Many other members who also voted yes to this question cited compelling clinical data beyond the agent’s ability to curb weight, but other metabolic benefits as well.
For example, Jessica Jeffrey, MD, MPH, MBA, of UCLA Semel Institute of Neuroscience and Human Behavior in Los Angeles, said she voted yes to this question in part because participants on olanzapine/samidorphan in one of the clinical studies also saw less increase in waist circumference and had favorable systolic blood pressure.
With the proposed trade name of Lybalvi, Alkermes was seeking indications for adult schizophrenia, as well as adult bipolar I disorder as acute treatment of manic or mixed episodes as monotherapy and maintenance monotherapy treatment or as adjunctive therapy to lithium or valproate for manic or mixed episodes.

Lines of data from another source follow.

(* ===== verification/Positions.v ===== *)
(** Positions: position arithmetic of the execution engine
    (api/services/execution/position_math.py). *)
From S2P Require Import Prelude PyFloat FloatFacts PyVal PyMath Config Agents Params Policy Filters.

Definition LONG : string := "long".
Definition SHORT : string := "short".
Definition FLAT : string := "flat".

Definition _side_str (raw : val) : string :=
  strip_lower (if truthy raw then Fmt.str raw else "").

(** [side in (OrderSide.SELL, PositionSide.SHORT)] and its mirror image. *)
Definition sell_side (side : string) : bool := one_of side [SELL; SHORT].
Definition buy_side (side : string) : bool := one_of side [BUY; LONG].

(** [_side_str(position.get(SIDE) or FLAT)] *)
Definition side_of (position : payload) : string :=
  _side_str (first_truthy ["side"] position (VStr FLAT)).

(** [float(position.get(QTY) or 0)] *)
Definition qty_of (position : payload) : res float :=
  float_or_zero (dget_or "qty" VNone position).

(** [float(position.get(ENTRY_PRICE) or fill_price)] *)
Definition entry_or (position : payload) (fill_price : float) : res float :=
  py_float (first_truthy ["entry_price"] position (VFloat fill_price)).

Definition compute_realized_pnl (prior_position : payload) (side : string) (qty fill_price : float)
  : res float :=
  let prior_side := side_of prior_position in
  let* prior_entry := entry_or prior_position fill_price in
  let* prior_qty := qty_of prior_position in
  if String.eqb prior_side LONG && sell_side side && fltb 0.0%F prior_qty then
    Ok (py_round ((fill_price - prior_entry) * fmin qty prior_qty)%F 8)
  else if String.eqb prior_side SHORT && buy_side side && fltb 0.0%F prior_qty then
    Ok (py_round ((prior_entry - fill_price) * fmin qty prior_qty)%F 8)
  else Ok 0.0%F.

Definition compute_pnl_percent (prior_position : payload) (qty entry_price realized_pnl : float)
  : res float :=
  if fleb entry_price 0.0%F || feqb realized_pnl 0.0%F then Ok 0.0%F
  else
    let* prior_qty := qty_of prior_position in
    let closed_qty := if fltb 0.0%F prior_qty then fmin qty prior_qty else qty in
    let cost_basis := (entry_price * (if fltb 0.0%F closed_qty then closed_qty else qty))%F in
    if fltb 0.0%F cost_basis
    then let* r := fdiv realized_pnl cost_basis in Ok (r * 100.0)%F
    else Ok 0.0%F.

Definition is_round_trip_close (prior_position : payload) (side : string) : res bool :=
  let prior_side := side_of prior_position in
  let* prior_qty := qty_of prior_position in
  Ok (if fleb prior_qty 0.0%F then false
      else (sell_side side && String.eqb prior_side LONG)
           || (buy_side side && String.eqb prior_side SHORT)).

Definition reject_unmatched_sell (side : string) (prior_position : payload) : res bool :=
  if negb (sell_side side) then Ok false
  else
    let* prior_qty := qty_of prior_position in
    Ok (negb (String.eqb (side_of prior_position) LONG && fltb 0.0%F prior_qty)).

Definition signed_position_qty (position : option payload) : res float :=
  match position with
  | None => Ok 0.0%F
  | Some p =>
      let* qty_value :=
        match float_or_zero (dget_or "qty" (dget_or "quantity" VNone p) p) with
        | Raise TypeError | Raise ValueError => Ok 0.0%F
        | r => r
        end in
      let side := _side_str (dget_or "side" VNone p) in
      Ok (if one_of side ["short"; "sell"; "sold"] then (- fabs qty_value)%F
          else if one_of side ["long"; "buy"; "bought"] then fabs qty_value
          else qty_value)
  end.

Definition clamp_buy_to_position_limit (prior_position : option payload) (qty max_position_qty : float)
  : res float :=
  let* held := signed_position_qty prior_position in
  let room := (max_position_qty - held)%F in
  Ok (if fleb room 0.0%F then 0.0%F else fmin qty room).

Definition apply_signed_delta (existing_pos : payload) (side : string) (qty fill_price : float)
    (strategy_id symbol : string) : res (option payload) :=
  let signed_qty := if buy_side side then qty else (-1.0 * qty)%F in
  let existing_side := _side_str (dget_or "side" (VStr LONG) existing_pos) in
  let* q := py_float (dget_or "qty" (VInt 0) existing_pos) in
  let existing_signed := (q * (if buy_side existing_side then 1.0 else -1.0))%F in
  let new_signed := (existing_signed + signed_qty)%F in
  let new_abs_qty := fabs new_signed in
  if fltb new_abs_qty 1e-9%F then Ok None
  else
    let new_side := if fltb 0.0%F new_signed then LONG else SHORT in
    let* entry_price := entry_or existing_pos fill_price in
    Ok (Some [("symbol", VStr symbol); ("side", VStr new_side); ("qty", VFloat new_abs_qty);
              ("quantity", VFloat new_abs_qty); ("entry_price", VFloat entry_price);
              ("avg_cost", VFloat entry_price); ("last_price", VFloat fill_price);
              ("current_price", VFloat fill_price);
              ("market_value", VFloat (py_round (new_abs_qty * fill_price)%F 8));
              ("unrealized_pnl", VFloat 0.0%F); ("pnl", VFloat 0.0%F);
              ("strategy_id", VStr strategy_id)]).

(** * Facts *)

Lemma side_str_id s : In s [LONG; SHORT; FLAT] -> _side_str (VStr s) = s.
Proof. intros [<-|[<-|[<-|[]]]]; reflexivity. Qed.

Lemma buy_not_sell side : buy_side side = true -> sell_side side = false.
Proof.
  unfold buy_side, sell_side, one_of. cbn [existsb]. intros H.
  apply orb_true_iff in H as [H|H]; [|rewrite orb_false_r in H];
    apply String.eqb_eq in H; subst side; reflexivity.
Qed.

(** An accepted sell is exactly a round-trip close: the pre-trade check lets a sell
    through just when the bookkeeping counts it as closing a long. *)
Theorem accepted_sell_closes side position q :
  sell_side side = true -> qty_of position = Ok q -> q <> NaN ->
  exists r c, reject_unmatched_sell side position = Ok r /\ is_round_trip_close position side = Ok c /\
    c = negb r.
Proof.
  intros Hs Hq Hn. unfold reject_unmatched_sell, is_round_trip_close. rewrite Hs, Hq. cbn [negb res_bind].
  do 2 eexists. split; [reflexivity|]. split; [reflexivity|].
  assert (buy_side side = false) as Hb.
  { destruct (buy_side side) eqn:E; [|reflexivity]. apply buy_not_sell in E. congruence. }
  rewrite Hb, negb_involutive. cbn [andb]. rewrite orb_false_r, zero_lit.
  assert (fltb (Fin 0) q = negb (fleb q (Fin 0))) as -> by (apply fltb_negb; [discriminate|exact Hn]).
  destruct (fleb q (Fin 0)); cbn [negb]; [by rewrite andb_false_r|by rewrite andb_true_r].
Qed.

Lemma accepted_sell_closes_witness :
  exists r c, reject_unmatched_sell SELL [("side", VStr LONG); ("qty", VFloat 2.0%F)] = Ok r /\
    is_round_trip_close [("side", VStr LONG); ("qty", VFloat 2.0%F)] SELL = Ok c /\ c = negb r.
Proof.
  assert (qty_of [("side", VStr LONG); ("qty", VFloat 2.0%F)] = Ok 2.0%F) as E by fconst.
  assert (2.0%F <> NaN) as Hn by (apply dec_not_nan).
  exact (accepted_sell_closes SELL _ 2.0%F eq_refl E Hn).
Defined.

Lemma key_fabs_pos x : fltb (Fin 0) x = true -> key (fabs x) = key x.
Proof.
  intros H0. apply fltb_key in H0 as (a & b & Ha & Hb & Hl). cbn [key] in Ha. apply Some_inj in Ha.
  rewrite key_fabs, Hb. cbn. f_equal. lia.
Qed.

Lemma key_fabs_neg x : fltb (Fin 0) x = false -> key (fopp (fabs x)) = key x.
Proof.
  intros H0. rewrite key_fopp, key_fabs. destruct (key x) as [b|] eqn:Hb; [|reflexivity].
  cbn. f_equal. unfold fltb, fcmp in H0. rewrite Hb in H0. cbn [key] in H0. apply Z.ltb_ge in H0. lia.
Qed.

Lemma fabs_fabs x : fabs (fabs x) = fabs x.
Proof. destruct x as [|[]| |n]; try reflexivity. unfold fabs. f_equal. apply Z.abs_eq, Z.abs_nonneg. Qed.

(** Applying a fill to a stored position is addition on the signed quantities: the row
    that comes back decodes to the held quantity plus the signed fill, and there is no row
    just when that sum is dust. *)
Theorem signed_delta_adds existing side qty fill_price strategy_id symbol q0 e :
  py_float (dget_or "qty" (VInt 0) existing) = Ok q0 -> entry_or existing fill_price = Ok e ->
  let held := (q0 * (if buy_side (_side_str (dget_or "side" (VStr LONG) existing)) then 1.0 else -1.0))%F in
  let new := (held + (if buy_side side then qty else -1.0 * qty))%F in
  exists o r, apply_signed_delta existing side qty fill_price strategy_id symbol = Ok o /\
    signed_position_qty o = Ok r /\
    (if fltb (fabs new) 1e-9%F then o = None /\ r = 0.0%F else key r = key new).
Proof.
  intros Hq He. cbv zeta. unfold apply_signed_delta. rewrite Hq, He. cbn [res_bind].
  set (new := (_ + _)%F). destruct (fltb (fabs new) 1e-9%F) eqn:Ed.
  { exists None, 0.0%F. split_and!; reflexivity. }
  set (row := [("symbol", VStr symbol); _; _; _; _; _; _; _; _; _; _; _]).
  assert (ftruthy (fabs new) = true) as Ht.
  { unfold ftruthy. destruct (is_zero (fabs new)) eqn:Ez; [|reflexivity]. apply is_zero_le in Ez.
    assert (fltb (Fin 0) 1e-9%F = true) as H0 by fconst.
    pose proof (fleb_fltb_trans _ _ _ Ez H0) as Hc. rewrite Hc in Ed. discriminate Ed. }
  assert (signed_position_qty (Some row) =
    Ok (if fltb 0.0%F new then fabs (fabs new) else (- fabs (fabs new))%F)) as Er.
  { unfold signed_position_qty.
    assert (float_or_zero (dget_or "qty" (dget_or "quantity" VNone row) row) = Ok (fabs new)) as ->.
    { change (dget_or "qty" (dget_or "quantity" VNone row) row) with (VFloat (fabs new)).
      unfold float_or_zero. cbn [truthy]. rewrite Ht. reflexivity. }
    cbn [res_bind]. change (dget_or "side" VNone row) with (VStr (if fltb 0.0%F new then LONG else SHORT)).
    destruct (fltb 0.0%F new); reflexivity. }
  do 2 eexists. split_and!; [reflexivity|exact Er|]. rewrite fabs_fabs, zero_lit.
  destruct (fltb (Fin 0) new) eqn:E; [by apply key_fabs_pos|by apply key_fabs_neg].
Qed.

Lemma signed_delta_adds_witness :
  exists o r, apply_signed_delta [("side", VStr LONG); ("qty", VFloat 2.0%F); ("entry_price", VFloat 10.0%F)]
                SELL 3.0%F 11.0%F "s" "AAPL" = Ok o /\ signed_position_qty o = Ok r /\
    key r = key (2.0 * 1.0 + -1.0 * 3.0)%F.
Proof.
  pose proof (signed_delta_adds [("side", VStr LONG); ("qty", VFloat 2.0%F); ("entry_price", VFloat 10.0%F)]
    SELL 3.0%F 11.0%F "s" "AAPL" 2.0%F 10.0%F ltac:(vm_compute; reflexivity) ltac:(vm_compute; reflexivity)) as Hx.
  cbv zeta in Hx.
  assert (fltb (fabs (2.0 * 1.0 + -1.0 * 3.0)%F) 1e-9%F = false) as E by fconst.
  change (buy_side SELL) with false in Hx.
  change (buy_side (_side_str (dget_or "side" (VStr LONG) [("side", VStr LONG); ("qty", VFloat 2.0%F);
    ("entry_price", VFloat 10.0%F)]))) with true in Hx. cbv iota in Hx. rewrite E in Hx. exact Hx.
Defined.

The fixed-dose combination pills would come in a variety of proposed strengths: 5 to 20 mg of olanzapine along with 10 mg of samidorphan.
Olanzapine, which has been approved for years as monotherapy, is a highly effective “atypical” antipsychotic drug, but it is associated with substantial weight gain.
This was echoed during Friday’s open public hearing session, where several speakers shared personal tales of family and friends burdened with schizophrenia or bipolar disorder who were effectively treated with olanzapine, but were almost crippled by the weight gain that happened “almost overnight,” as one said.
In adding the novel mu-opioid antagonist samidorphan — not currently approved — clinical studies showed patients had a significantly reduced amount of weight gain while maintaining efficacy. Specifically, the combination treatment showed patients had a 50% reduced chance of gaining a clinically significant amount of weight — more the 7% of body weight — versus olanzapine alone, but still had a significant improvement and maintenance in mean Positive and Negative Syndrome Scale (PANSS) score.
However, the pitfall of this combination treatment were the risks that come with an opioid agent, in which this patient population may be particularly at risk of. These include risk for potential opioid overdose, reduced opioid analgesia, and the potential for acute opioid withdrawal in already opioid-dependent patients.
Although the FDA is not required to follow its advisory committees’ recommendations, it typically does.